Within the data beneath, some lines may hold the word "UtxoByTxoRefKV". Give the number of those lines and nothing else.

*** Opening RECORDS TO USE ***

(** The definition of [table_holds], entry by entry. *)
Lemma table_holds_check (T : Table K V) (prefix : list byte) (records : list (K * V)) (s : Snapshot) :
  bool_decide (map_Forall (λ (k : RawKey) (v : RawValue), prefix `prefix_of` k →
    Exists (λ r : K * V, k = encode_key T r.1 ∧ v = encode r.2) records) s) = true →
  forallb (λ r : K * V, bool_decide (prefix `prefix_of` encode_key T r.1) &&
                        bool_decide (s !! encode_key T r.1 = Some (encode r.2))) records = true →
  table_holds T prefix records s.
Proof.
  intros Hs%bool_decide_eq_true Hr k v. rewrite forallb_forall in Hr. split.
  - intros [Hp Hk]. specialize (Hs k v Hk Hp). apply Exists_exists in Hs as (r & Hin & -> & ->). by exists r.
  - intros (r & Hin & -> & ->). apply list_elem_of_In in Hin. specialize (Hr r Hin).
    apply andb_prop in Hr as [Hp%bool_decide_eq_true He%bool_decide_eq_true]. by split.
Qed.
End Views.

Lemma utxo_view_of {DB : Type} `{RocksDBOk DB} {Ext : Type} `{!IndexMap TransactionIndexer (list byte) Ext}
    `{!IndexMapOk TransactionIndexer (list byte) Ext} (r : Reader DB) (records : list (TxoRef * Utxo Ext)) prefix :
  (db_low (reader_db r) <= as_u64 (reader_timestamp r))%N → table_at (UtxoByTxoRefKV (Ext:=Ext)) prefix →
  table_holds UtxoByTxoRefKV prefix records (db_snapshot (reader_db r) (as_u64 (reader_timestamp r))) →
  NoDup records.*1 → Forall (λ x, valid x.1 ∧ valid x.2) records →
  utxo_view r (list_to_map records).
Proof.
  intros Hlow HT Hholds Hnd Hv. rewrite Forall_forall in Hv. split; [done| |].
  - intros txo_ref Hr. destruct (list_to_map records !! txo_ref) as [u|] eqn:Hu; cbn [fmap option_fmap option_map].
    + apply elem_of_list_to_map in Hu; [|done]. apply (Hholds (encode_key _ _) (encode u)). by exists (txo_ref, u).
    + destruct (_ !! encode_key _ txo_ref) as [v|] eqn:Hk; [|done]. apply not_elem_of_list_to_map in Hu.
      destruct (proj1 (Hholds (encode_key (UtxoByTxoRefKV (Ext:=Ext)) txo_ref) v)) as (x & Hx & Heq & _).
      { split; [|exact Hk]. rewrite (table_encode_key _ _ HT). by apply prefix_app_r. }
      apply (encode_key_inj _ _ HT) in Heq as ->; [|done|by apply Hv]. destruct Hu. apply list_elem_of_fmap. by exists x.
  - intros txo_ref u Hu. apply elem_of_list_to_map in Hu; [|done]. by apply (Hv _ Hu).
Qed.

(** ** Examples *)
Module RouteExamples.
Import Instances.Simple CommitExamples ServeExamples.

Definition ref (i : N) : TxoRef := MkTxoRef (replicate 32 xa0) i.
Definition out1 : Utxo SimpleExt := MkUtxo 546%N [x51] 1%N (im_insert Runes (encode ([(MkRuneId 1 1, 5%N)] : UtxoRunes)) im_new).
Definition out2 : Utxo SimpleExt :=
  MkUtxo 330%N [x51] 2%N
    (im_insert Runes (encode ([(MkRuneId 1 1, 7%N); (MkRuneId 1 0, 9%N)] : UtxoRunes)) im_new).
Definition ex_outs : list (TxoRef * Utxo SimpleExt) := [(ref 0, out1); (ref 1, out2)].
Definition ex_keys : list UtxosByAddressKey :=
  [MkUtxosByAddressKey [x51] 1%N (ref 0); MkUtxosByAddressKey [x51] 2%N (ref 1); MkUtxosByAddressKey [x52] 1%N (ref 3)].
Definition ex_rune_keys : list RuneUtxosByScriptKey :=
  [MkRuneUtxosByScriptKey [x51] 1%N (ref 0); MkRuneUtxosByScriptKey [x51] 2%N (ref 1)].

(** The tip, the outputs of two scripts, and two outputs with runes. *)
Definition ex_data : Snapshot :=
  list_to_map ((encode_key TimestampsKV Confirmed, encode ex_confirmed) ::
    ((λ k, (encode_key UtxosByAddressKV k, encode tt)) <$> ex_keys) ++
    ((λ k, (encode_key RuneUtxosByScriptKV k, encode tt)) <$> ex_rune_keys) ++
    ((λ x : TxoRef * Utxo SimpleExt, (encode_key (UtxoByTxoRefKV (Ext:=SimpleExt)) x.1, encode x.2)) <$> ex_outs)).
Definition ex_server : StorageHandler RefDB := MkStorage [(5%N, ex_data)] (Some (from_u64 5%N)) false.
Definition ex_reader : Reader RefDB := reader (from_u64 5%N) ex_server.
Definition ex_info : ServeInfo := tip_info 98%N (replicate 32 x0a).

Lemma ex_start : start_reader false ex_server = Ok (ex_reader, ex_info).
Proof.
  unfold start_reader. rewrite (get_expected_maybe _ _ _ ex_confirmed); [reflexivity|].
  apply (get_maybe_found ex_server Confirmed ex_confirmed).
  - split_and!; [vm_compute; reflexivity|vm_compute; reflexivity|split; [vm_compute; reflexivity|apply N.le_0_l]].
  - split_and!; vm_compute; reflexivity.
  - apply (bool_decide_eq_true_1 _). vm_compute. reflexivity.
Qed.

Definition ex_utxos : gmap TxoRef (Utxo SimpleExt) := list_to_map ex_outs.

Lemma ex_table_view : table_view UtxosByAddressKV ex_reader ex_keys.
Proof.
  split.
  - apply N.le_0_l.
  - apply table_holds_check; vm_compute; reflexivity.
  - unfold ex_keys. repeat (constructor; [refine (conj (valid_bytes _ _) (conj _ (conj _ _))); vm_compute; reflexivity|]). constructor.
  - repeat constructor.
Qed.

Lemma ex_utxo_view : utxo_view ex_reader ex_utxos.
Proof.
  apply (utxo_view_of _ _ [CORE_INDEXER_TAG; core_indexer_id UtxoByTxoRefTag]).
  - apply N.le_0_l.
  - apply (core_table_at (Utxo SimpleExt)).
  - apply table_holds_check; vm_compute; reflexivity.
  - apply (bool_decide_unpack _). vm_compute. reflexivity.
  - repeat (constructor; [split; [split|apply utxo_valid_of_length]; vm_compute; reflexivity|]). constructor.
Qed.

Example utxos_by_address_answers_witness :
  addresses_utxos_by_address (Ext:=SimpleExt) ex_server false "addr" =
  Ok (MkResponse [MkAddressUtxo "hash" 0%N 1%N "546"; MkAddressUtxo "hash" 1%N 2%N "330"] ex_info).
Proof.
  destruct (utxos_by_address_answers ex_server false "addr" [x51] ex_reader ex_info ex_keys ex_utxos
              ex_start eq_refl) as (_ & Hall & _).
  - apply valid_bytes. vm_compute. reflexivity.
  - apply ex_table_view.
  - apply ex_utxo_view.
  - rewrite (Hall [out1; out2]); [vm_compute; reflexivity|]. repeat constructor.
Defined.

Definition ex_outputs : list (RuneUtxosByScriptKey * Utxo SimpleExt * UtxoRunes) :=
  [(MkRuneUtxosByScriptKey [x51] 1%N (ref 0), out1, [(MkRuneId 1 1, 5%N)]);
   (MkRuneUtxosByScriptKey [x51] 2%N (ref 1), out2, [(MkRuneId 1 1, 7%N); (MkRuneId 1 0, 9%N)])].

Lemma ex_held : held ex_reader [x51] = Ok ex_outputs.
Proof. vm_compute. reflexivity. Qed.

Example specific_rune_utxos_select_witness :
  addresses_specific_rune_utxos (Ext:=SimpleExt) ex_server false "addr" "1:0" =
  Ok (MkResponse [MkRuneUtxo "hash" 1%N 2%N "330" [MkRuneAndAmount "1:1" "7"; MkRuneAndAmount "1:0" "9"]] ex_info).
Proof.
  destruct (specific_rune_utxos_select (Ext:=SimpleExt) ex_server false "addr" "1:0" [x51] ex_reader ex_info (MkRuneId 1 0)
              ex_start eq_refl eq_refl) as [_ Hone].
  rewrite Hone, ex_held. vm_compute. reflexivity.
Defined.

Example rune_balances_sum_witness :
  addresses_specific_rune_balance (Ext:=SimpleExt) ex_server false "addr" "1:1" = Ok (MkResponse "12" ex_info) ∧
  ∃ balances, addresses_all_rune_balances (Ext:=SimpleExt) ex_server false false "addr" =
      Ok (MkResponse (show_balance <$> balances) ex_info) ∧ (MkRuneId 1 0, 9%N : u128) ∈ balances.
Proof.
  destruct (rune_balances_sum ex_server false "addr" [x51] ex_reader ex_info ex_outputs ex_start eq_refl ex_held)
    as [(balances & Hall & _ & _ & Hin) Hone].
  - repeat constructor; apply (bool_decide_unpack _); vm_compute; reflexivity.
  - split; [rewrite (Hone "1:1" (MkRuneId 1 1) eq_refl); vm_compute; reflexivity|].
    exists balances. split; [exact Hall|]. apply Hin. split; [|vm_compute; reflexivity].
    apply (bool_decide_unpack _). vm_compute. reflexivity.
Defined.
End RouteExamples.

*** Closing RECORDS TO USE ***

* RESULT OF THIS EXERCISE *
4